Value declaring, the FFT of the primary index:

`FFT([Δ 0 0 0 0 0 0 0]) = [Δ Δ Δ Δ Δ Δ Δ Δ]`

That is the DC quefrency, and the fourier symmetry continues to work. Shifting values in time causes the vawe’s quefrency to alter within the frequency area. That is the upside-down model of how transferring vitality to a different frequency band causes the wave’s frequency to alter within the time area.

## What is the Gradient, Kenneth?

Utilizing vectors as masks… shifting vitality in instructions… this implies gradient descent, no?

Nicely.

It is certainly attainable to calculate the by-product of your loss perform as a perform of enter pixel brightness, with the standard bag of computerized differentiation/backprop methods.
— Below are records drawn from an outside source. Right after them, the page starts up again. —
(* ===== verification/TestClock.v ===== *)
(** * TestClock: the end-to-end build's time warp (internal/testclock, server/testclock.go)

    With the tag e2e and PING_ENV=test the API has an endpoint that moves the
    clock its workers read and drives one pass of each of them.  [advance] is
    that handler; the offset is the state of package testclock. *)
From S2P Require Import Prelude GoLib Json Calendar Models Extern Store Queries Logic Demo Convert Checkin Scheduler Paging Prober ProbeWorker.
From S2P Require Import Outbox Mime Alert Alerter Integrity Lifecycle Http Worker Outage.
Local Open Scope Z_scope.
Local Open Scope ping_scope.

(** ** The clock (internal/testclock/testclock_e2e.go) *)

(** [Advance]: the new offset, and what [Now] says with it. *)
Definition testclock_Advance (offset d : Duration) : Prog (Duration * Time) :=
  let offset := wrap64 (offset + d) in
  let! now := testclock_Now (H := offset) in
  ret (offset, now).

(** ** The endpoint (server/testclock.go) *)

Definition testTickLimit : Z := 500.
Definition maxSchedulerPasses : nat := 10.

Record advanceClockRequest := mkadvanceClockRequest { acr_Seconds : Z }.

(** A field of type int. *)
Definition field_int {T} (set : Z -> T -> T) : FieldDecoder T := fun _ v x =>
  match v with VNum n => i ← ParseInt lim64 n; Some (set i x) | VNull => Some x | _ => None end.

Definition advanceClockRequest_fields : list (string * FieldDecoder advanceClockRequest) :=
  [("seconds"%string, field_int (fun v _ => mkadvanceClockRequest v))].

Definition decode_advance (r : Request) : option advanceClockRequest :=
  v ← first_value (rq_Body r); decode_object advanceClockRequest_fields (mkadvanceClockRequest 0) v.

Section testclock.
Context `{Extern} (deps : Deps).
Context (exchange : nat -> store_Monitor -> Duration -> string -> httpConfig -> Exchange) (cancelled : nat -> bool).

(** The passes of the scheduler: until one claims nothing, at most [n]. *)
Fixpoint scheduler_passes (n : nat) (now : Time) : Prog unit :=
  match n with
  | O => ret tt
  | S n =>
      let! res := EvaluateDueMonitors now testTickLimit in
      if er_Claimed res =? 0 then ret tt else scheduler_passes n now
  end.

Definition advanceClockResponse (now : Time) : Json := JObj [("now"%string, JStr (FormatRFC3339Nano now))].

(** The three passes under the moved clock, and the deliveries they made. *)
Definition drive_workers `{Clock} (sched : list nat) (now : Time) : Prog (list Delivery) :=
  scheduler_passes maxSchedulerPasses now ;;
  prober_tick exchange sched ;;
  alerter_tick (dp_AlertChannel deps) (dp_BaseURL deps) cancelled.

(** The new offset, the response, and the deliveries. *)
Definition advance (offset : Duration) (sched : list nat) (r : Request) : Prog (Duration * Response * list Delivery) :=
  match decode_advance r with
  | Some req =>
      if acr_Seconds req <=? 0 then
        ret (offset, writeJSON 400 (Some (errorResponse "seconds must be a positive integer")), [])
      else
        let! advanced := testclock_Advance offset (seconds (acr_Seconds req)) in
        let '(offset, now) := advanced in
        let! driven := attempt (drive_workers (H0 := offset) sched now) in
        match driven with
        | Err err => ret (offset, writeError err, [])
        | Ok log => ret (offset, writeJSON 200 (Some (advanceClockResponse now)), log)
        end
  | None => ret (offset, writeJSON 400 (Some (errorResponse "seconds must be a positive integer")), [])
  end.

(** [registerTestRoutes]: the endpoint exists in the environment "test" only. *)
Definition registerTestRoutes (env : string)
    : option (Duration -> list nat -> Request -> Prog (Duration * Response * list Delivery)) :=
  if String.eqb env "test" then Some advance else None.
End testclock.

(** ** The scheduler's passes *)

(** A pass claims every due monitor. *)
Definition passable (now : Time) (w : World) : Prop :=
  sound_world w /\ Z.of_nat (length (monitor_rows (w_tables w))) <= testTickLimit /\ streaks_ok now (w_tables w).

(** What a pass makes of a row. *)
Definition pass_row (now txnow : Time) (m : Monitor) : Monitor := if is_due now m then evaluated txnow m else m.

Lemma rows_size t : length (monitor_rows t) = size (t_monitors t).
Proof. unfold monitor_rows. by rewrite length_fmap, length_map_to_list. Qed.

Lemma size_same_keys {A} (m1 m2 : gmap N A) : (forall i, is_Some (m1 !! i) <-> is_Some (m2 !! i)) -> size m1 = size m2.
Proof. intros Hd. rewrite <- !size_dom. f_equal. apply set_eq. intros i. by rewrite !elem_of_dom. Qed.

Lemma passable_tick now w : passable now w -> passable now (tick w).
Proof. intros ([Hf Hi] & Hrest). split; [split; [by auto with ping|done]|done]. Qed.

Section passes.
Context `{Extern}.

Lemma run_pass now w :
  passable now w ->
  exists res w', run (EvaluateDueMonitors now testTickLimit) w = (Ok res, w') /\ passable now w' /\
    (er_Claimed res = 0 -> forall id m, t_monitors (w_tables w) !! id = Some m -> is_due now m = false) /\
    (er_Claimed res <> 0 -> exists id m, t_monitors (w_tables w) !! id = Some m /\ is_due now m = true) /\
    exists txnow, forall id, t_monitors (w_tables w') !! id = pass_row now txnow <$> t_monitors (w_tables w) !! id.
Proof.
  intros ([Hf Hi] & Hl & Hs). pose proof (keyed_of_integrity _ Hi) as Hk.
  destruct (run_EvaluateDueMonitors w now testTickLimit) as (w' & Hrun & Hf' & _ & Ht); [done|done|done| |].
  { intros m [Hm Hd]%elem_of_claimed. apply elem_of_monitor_rows in Hm; [|done]. by eapply Hs. }
  set (ms := claimed_monitors now testTickLimit (w_tables w)) in *.
  assert (Hall : forall m, t_monitors (w_tables w) !! m_id m = Some m -> is_due now m = true -> m ∈ ms).
  { intros m Hm Hd. by apply elem_of_claimed_all. }
  destruct (ticked_keyed now _ _ _ _ Hk Hs Ht) as (Hk' & Hs' & Hdom).
  eexists _, w'. split; [exact Hrun|]. split; [|split; [|split]].
  - split; [split; [done|]|split; [|done]].
    + pose proof (safe_run _ _ (safe_scheduler (ok := svc_ok) integrity now testTickLimit) w Hi) as HI. by rewrite Hrun in HI.
    + by rewrite rows_size, (size_same_keys _ _ Hdom), <- rows_size.
  - cbn [er_Claimed]. rewrite <- claimed_late_down. intros Hz id m Hm. pose proof (Hk _ _ Hm) as <-.
    destruct (is_due now m) eqn:Hd; [|done]. specialize (Hall m Hm Hd). destruct ms; [by apply elem_of_nil in Hall|].
    cbn in Hz. lia.
  - cbn [er_Claimed]. rewrite <- claimed_late_down. intros Hnz. destruct ms as [|m ms'] eqn:Ems; [done|].
    exists (m_id m), m. assert (Hm : m ∈ m :: ms') by left. rewrite <- Ems in Hm. apply elem_of_claimed in Hm as [Hm Hd].
    by apply elem_of_monitor_rows in Hm.
  - exists (cur_clock w). intros id. destruct Ht as [Hin Hout]. destruct (t_monitors (w_tables w) !! id) as [m|] eqn:Hm; cbn.
    + pose proof (Hk _ _ Hm) as <-. unfold pass_row. destruct (is_due now m) eqn:Hd; [by apply Hin, Hall|].
      rewrite Hout; [done|]. intros (m' & Heq & Hm')%list_elem_of_fmap. apply elem_of_claimed in Hm' as [Hm' Hd'].
      apply elem_of_monitor_rows in Hm'; [|done]. rewrite <- Heq in Hm'. congruence.
    + rewrite Hout; [done|]. intros (m' & -> & Hm')%list_elem_of_fmap. apply elem_of_claimed in Hm' as [Hm' _].
      apply elem_of_monitor_rows in Hm'; [|done]. congruence.
Qed.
You may as well do it numerically.

However, this does not enable you to straight as a result of the one means you’ll be able to act on that per-pixel gradient is by swapping a *pair* of pixels. You have to discover two quefrencies `FFT(V1)`

and `FFT(V2)`

which intrude in *precisely* the suitable approach to lower the loss perform throughout all dangerous frequencies concurrently, whereas leaving the great ones untouched. Even when the gradient have been that will help you decide a very good beginning pixel, that also leaves the issue of discovering a very good associate.

There are nonetheless O(N²) attainable pairs to select from, and all the spectrum adjustments just a little bit on each swap. Which implies new FFTs to research it.
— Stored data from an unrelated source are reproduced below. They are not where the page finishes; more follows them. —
Lemma uuid_string_eqb (u v : UUID) : String.eqb (uuid_string u) (uuid_string v) = N.eqb u v.
Proof.
  destruct (N.eqb_spec u v) as [->|Hne]; [apply String.eqb_refl|]. apply String.eqb_neq. intros He. apply Hne.
  pose proof (pgUUID_string u) as Hu. rewrite He, pgUUID_string in Hu. by injection Hu.
Qed.

(** GetMonitor tells a missing monitor from a foreign one. *)
Lemma run_GetMonitor_owner idS id user w :
  no_faults w -> pgUUID idS = Ok id ->
  run (GetMonitor idS (uuid_string user)) w =
  (match t_monitors (w_tables w) !! id with
   | None => Err not_found
   | Some m => if N.eqb (m_user_id m) user then Ok (toMonitor m) else Err forbidden
   end, tick (set_w_db (w_db w) w)).
Proof.
  intros Hf Hid. unfold GetMonitor. rewrite run_bind, (pgUUID_uuid_or_404 _ _ _ Hid), run_bind, run_on_err,
    run_stmt, exec_ok by auto with ping.
  unfold db_GetMonitorByID, sql_one, w_db. cbn [fst]. destruct (t_monitors _ !! id) as [m|]; [|done].
  rewrite uuid_string_eqb. by destruct (N.eqb _ _).
Qed.

(** The four handlers, the operation of the store each calls, and the instant of
    its transaction, for a request that arrives in [w]: GetMonitor is the
    first action, and a resume reads the clock before its transaction. *)
Definition flag_handlers (w : World) : list ((string -> string -> Prog Response) * FlagOp * Time) :=
  let clock n := env_clock (w_env w) (n + w_step w)%nat in
  [(monitor_pause deps, OpPause, clock 1%nat); (monitor_mute deps, OpMute, clock 1%nat);
   (monitor_unmute deps, OpUnmute, clock 1%nat); (monitor_resume deps, OpResume (clock 1%nat), clock 2%nat)].

Lemma run_flag_handler handler op now idS id user m w :
  no_faults w -> keyed_monitors (w_tables w) -> pgUUID idS = Ok id -> t_monitors (w_tables w) !! id = Some m ->
  m_user_id m = user -> (handler, op, now) ∈ flag_handlers w ->
  exists r w', run (handler idS (uuid_string user)) w =
      (Ok match r with Ok sm => writeJSON 200 (Some (monitorResponse_json (toMonitorResponse sm (dp_BaseURL deps)))) | Err e => writeError e end, w') /\
    flag_outcome op id user now (w_tables w) r (w_tables w').
Proof.
  intros Hf Hk Hid Hm Hown Hin. set (w1 := tick (set_w_db (w_db w) w)).
  assert (Hids : parseMonitorIDs idS (uuid_string user) = Ok (id, user)) by (unfold parseMonitorIDs; by rewrite Hid, pgUUID_string).
  assert (Hf1 : no_faults w1) by (by apply no_faults_tick, no_faults_set_db).
  assert (Hstep : forall mutate, run (mutateMonitor deps mutate idS (uuid_string user)) w =
                    run (or_writeError (mutate idS (uuid_string user)) (monitor_json deps 200)) w1).
  { intros mutate. unfold mutateMonitor. rewrite run_or_writeError, (run_GetMonitor_owner idS id user w Hf Hid), Hm, Hown. by rewrite N.eqb_refl. }
  assert (Hrun : forall op w2, no_faults w2 -> w_tables w2 = w_tables w -> exists r w', run (flag_prog op idS (uuid_string user)) w2 = (r, w') /\
                   flag_outcome op id user (cur_clock w2) (w_tables w) r (w_tables w')).
  { intros op' w2 Hf2 Ht2. destruct (run_flag op' idS (uuid_string user) id user w2) as (r & w' & Hr & Ho); [done|by rewrite Ht2|done|].
    exists r, w'. split; [exact Hr|]. by rewrite Ht2 in Ho. }
  unfold flag_handlers in Hin. rewrite !elem_of_cons in Hin.
  assert (Hplain : forall op mutate, mutate idS (uuid_string user) = flag_prog op idS (uuid_string user) ->
    exists r w', run (mutateMonitor deps mutate idS (uuid_string user)) w =
      (Ok match r with Ok sm => writeJSON 200 (Some (monitorResponse_json (toMonitorResponse sm (dp_BaseURL deps)))) | Err e => writeError e end, w') /\
      flag_outcome op id user (cur_clock w1) (w_tables w) r (w_tables w')).
  { intros op' mutate Hmut. destruct (Hrun op' w1 Hf1 eq_refl) as (r & w' & Hr & Ho). exists r, w'. split; [|exact Ho].
    rewrite Hstep, run_or_writeError, Hmut, Hr. by destruct r. }
  destruct Hin as [[= -> -> ->]|[[= -> -> ->]|[[= -> -> ->]|[[= -> -> ->]|Hnil]]]]; [by apply Hplain..| |by apply not_elem_of_nil in Hnil].
  destruct (Hrun (OpResume (cur_clock w1)) (tick w1)) as (r & w' & Hr & Ho); [by apply no_faults_tick|done|].
  exists r, w'. split; [|exact Ho]. unfold monitor_resume. rewrite Hstep, run_or_writeError, run_bind, time_Now_ok.
  cbn [flag_prog] in Hr. rewrite Hr. by destruct r.
Qed.

(** C29. POST /monitors/{id}/pause, mute, unmute and resume by [user], when no
    action fails: an id of no monitor is a 404, a foreign monitor is a 403, and
    a resume whose stored schedule does not validate is answered with that
    error; none of these change anything.  Otherwise the answer is 200 with
    the new row, exactly the operation's columns change (a resume clears the
    pause, goes to up and re-arms the deadline from the clock) and one event
    of its type is appended. *)
Theorem flags_spec handler op now idS id user w :
  no_faults w -> keyed_monitors (w_tables w) -> pgUUID idS = Ok id -> (handler, op, now) ∈ flag_handlers w ->
  exists resp w', run (handler idS (uuid_string user)) w = (Ok resp, w') /\
  match t_monitors (w_tables w) !! id with
  | None => rs_Status resp = 404 /\ w_tables w' = w_tables w
  | Some m =>
      if negb (N.eqb (m_user_id m) user) then rs_Status resp = 403 /\ w_tables w' = w_tables w
      else match flag_deadline op m with
      | Err e => resp = writeError e /\ w_tables w' = w_tables w
      | Ok deadline =>
          let m' := flagged op now deadline m in
          resp = writeJSON 200 (Some (monitorResponse_json (toMonitorResponse (toMonitor m') (dp_BaseURL deps)))) /\
          t_monitors (w_tables w') = <[id := m']> (t_monitors (w_tables w)) /\ log_tables_same (w_tables w) (w_tables w') /\
          exists e, t_events (w_tables w') = t_events (w_tables w) ++ [e] /\ e_monitor_id e = id /\ e_type e = flag_event op
      end
  end.
Proof.
  intros Hf Hk Hid Hin.
  assert (Hrefused : forall err, run (GetMonitor idS (uuid_string user)) w = (Err err, tick (set_w_db (w_db w) w)) ->
            run (handler idS (uuid_string user)) w = (Ok (writeError err), tick (set_w_db (w_db w) w))).
  { intros err Hg. unfold flag_handlers in Hin. rewrite !elem_of_cons in Hin.
    destruct Hin as [[= -> _ _]|[[= -> _ _]|[[= -> _ _]|[[= -> _ _]|Hnil]]]]; [..|by apply not_elem_of_nil in Hnil].
    all: unfold monitor_pause, monitor_mute, monitor_unmute, monitor_resume, mutateMonitor; by rewrite run_or_writeError, Hg. }
  pose proof (run_GetMonitor_owner idS id user w Hf Hid) as Hget.
  destruct (t_monitors (w_tables w) !! id) as [m|] eqn:Hm; [destruct (N.eqb_spec (m_user_id m) user) as [Hown|_]; cbn [negb]|].
  - destruct (run_flag_handler handler op now idS id user m w) as (r & w' & Hr & Ho); [done..|]. do 2 eexists. split; [exact Hr|].
    unfold flag_outcome in Ho. rewrite Hm in Ho. destruct (flag_deadline op m) as [deadline|e]; [|by destruct Ho as [-> ?]].
    rewrite Hown, N.eqb_refl in Ho. destruct Ho as (-> & Ho). by split.
  - do 2 eexists. split; [by apply Hrefused|done].
  - do 2 eexists. split; [by apply Hrefused|done].
Qed.
End flag_endpoints.

(** ** At concrete inputs *)

#[local] Existing Instance demo_extern.
#[local] Existing Instance demo_extern_laws.

(** Every address parses, and every URL with a well-formed scheme. *)
Definition demo_web : Web := mkWeb (fun _ => true) (fun _ => true).
#[local] Existing Instance demo_web.

Definition demo_deps : Deps :=
  mkDeps "https://ping.example.com" "https://ping.example.com" (15 * Minute) (720 * Hour) true true false None.

(** A JSON request, in single quotes. *)
Definition demo_request (body : string) : Request :=
  mkRequest "POST" [] (fun _ => "") "" "" "192.0.2.7:51234" "curl/8" true None (quoted body).

Lemma create_endpoint_witness :
  let w := demo_world demo_env [] in
  let r := demo_request "{'kind':'heartbeat','name':'Nightly','schedule_kind':'period','period_s':900,'tz':'UTC','grace_s':300}" in
  exists resp w', run (monitor_create demo_deps r "10") w = (Ok resp, w') /\ exists m, created demo_deps m 10%N (w_tables w) (w_tables w') resp.
Proof.
  intros w r. destruct (create_endpoint demo_deps r "10" 10%N w) as (resp & w' & Hr & Hres).
  - apply demo_no_faults.
  - reflexivity.
  - vm_compute. reflexivity.
  - by eexists.
  - exists resp, w'. split; [exact Hr|]. unfold r in *.
    destruct (decode_create _) as [req|] eqn:Ed; [|vm_compute in Ed; discriminate Ed].
    destruct (validateCreate _ req) as [x|p] eqn:Ev.
    { vm_compute in Ed. injection Ed as <-. vm_compute in Ev. discriminate Ev. }
    destruct Hres as [(i & _ & _ & _ & Hc)|[Hall _]]; [by eexists|].
    specialize (Hall 0%nat ltac:(unfold maxSlugRetries; lia)). vm_compute in Hall. discriminate Hall.
Defined.

Lemma flags_spec_witness :
  let w := demo_world demo_env [demo_heartbeat "up" None] in
  exists resp w', run (monitor_pause demo_deps "1" "10") w = (Ok resp, w') /\ rs_Status resp = 200 /\
    t_monitors (w_tables w') !! 1%N = Some (with_updated_at (env_clock demo_env 1) (with_paused_at (Some (env_clock demo_env 1)) (demo_heartbeat "up" None))).
Proof.
  intros w. destruct (flags_spec demo_deps (monitor_pause demo_deps) OpPause (env_clock demo_env 1) "1" 1%N 10%N w) as (resp & w' & Hr & Ho).
  - apply demo_no_faults.
  - apply demo_keyed.
  - vm_compute. reflexivity.
  - apply list_elem_of_here.
  - exists resp, w'. split; [exact Hr|].
    replace (t_monitors (w_tables w) !! 1%N) with (Some (demo_heartbeat "up" None)) in Ho by (vm_compute; reflexivity).
    destruct Ho as (-> & Hm & _). split; [reflexivity|]. rewrite Hm. apply lookup_insert_eq.
Defined.

Definition switch_request : Request := demo_request "{'schedule_kind':'cron','cron_expr':'* * * * *'}".

Lemma demo_heartbeat_valid : monitor_valid (demo_heartbeat "up" None).
Proof.
  split; [done|]. left. split; [done|]. split; [by eexists|]. apply Validate_valid_config. vm_compute. reflexivity.
Qed.

Lemma update_endpoint_witness :
  let w := demo_world demo_env [demo_heartbeat "up" None] in
  exists resp w', run (monitor_update demo_deps switch_request "1" "10") w = (Ok resp, w') /\
    updated demo_deps 1%N 10%N (w_tables w) (w_tables w') resp.
Proof.
  intros w. destruct (update_endpoint demo_deps switch_request "1" "10" 1%N 10%N (demo_heartbeat "up" None) w)
    as (resp & w' & Hr & Hres).
  - apply demo_no_faults.
  - apply demo_keyed.
  - vm_compute. reflexivity.
  - vm_compute. reflexivity.
  - vm_compute. reflexivity.
  - vm_compute. reflexivity.
  - reflexivity.
  - exact demo_heartbeat_valid.
  - exists resp, w'. split; [exact Hr|].
    destruct (decode_update _) as [req|] eqn:Ed; [|vm_compute in Ed; discriminate Ed].
    destruct (validateUpdate _ req) as [x|p] eqn:Ev; [|exact Hres].
    vm_compute in Ed. injection Ed as <-. vm_compute in Ev. discriminate Ev.
Defined.

(** The switch from a period to cron is answered 200, and the next ping of the
    monitor is not recorded. *)
Example accepted_switch_breaks_pings :
  let w := demo_world demo_env [demo_heartbeat "up" None] in
  let '(r1, w1) := run (monitor_update demo_deps switch_request "1" "10") w in
  let '(r2, w2) := run (RecordCheckin (mkRecordCheckinParams "backup" CheckinSuccess "" "" "" demo_t0)) w1 in
  (match r1 with Ok resp => rs_Status resp | Err _ => 0 end) = 200 /\ is_ok r2 = false /\ t_checkins (w_tables w2) = [].
Proof. vm_compute. repeat split. Qed.

(** An http_config that is JSON but not of the prober's shape is accepted; the
    prober then skips the monitor, which is never probed and stays due. *)
Example accepted_config_never_probed :
  let w := demo_world demo_env [] in
  let r := demo_request "{'kind':'http','name':'Site','url':'https://example.com','http_config':{'headers':['a']}}" in
  let '(r1, w1) := run (monitor_create demo_deps r "10") w in
  let '(r2, w2) := run demo_prober w1 in
  (match r1 with Ok resp => rs_Status resp | Err _ => 0 end) = 201 /\
  (match r2 with Ok _ => true | Err _ => false end) = true /\ t_probe_results (w_tables w2) = [] /\
  (m_next_probe_at <$> map snd (map_to_list (t_monitors (w_tables w2)))) =
  (m_next_probe_at <$> map snd (map_to_list (t_monitors (w_tables w1)))).
Proof. vm_compute. repeat split. Qed.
Random grasping search is definitely difficult to beat in apply. No matter additional work you spend on getting higher samples interprets into much less samples tried per second. e.g. Taking a best-of-3 method is worse than simply making an attempt 3 swaps in a row. Swaps are nearly at all times orthogonal.

However `random()`

nonetheless samples inconsistently as a result of it is white noise. If solely we had…. oh wait. Certainly if you have already got blue noise of the suitable dimension, you should use that to mildly pace up the seek for extra. Use it as a random permutation to drive sampling, with some inevitable whitening over time to maintain it recent. You possibly can’t nonetheless use the noise you are producing to speed up its personal search, as a result of the 2 are extremely correlated.

What’s actually occurring is all a consequence of the loss perform.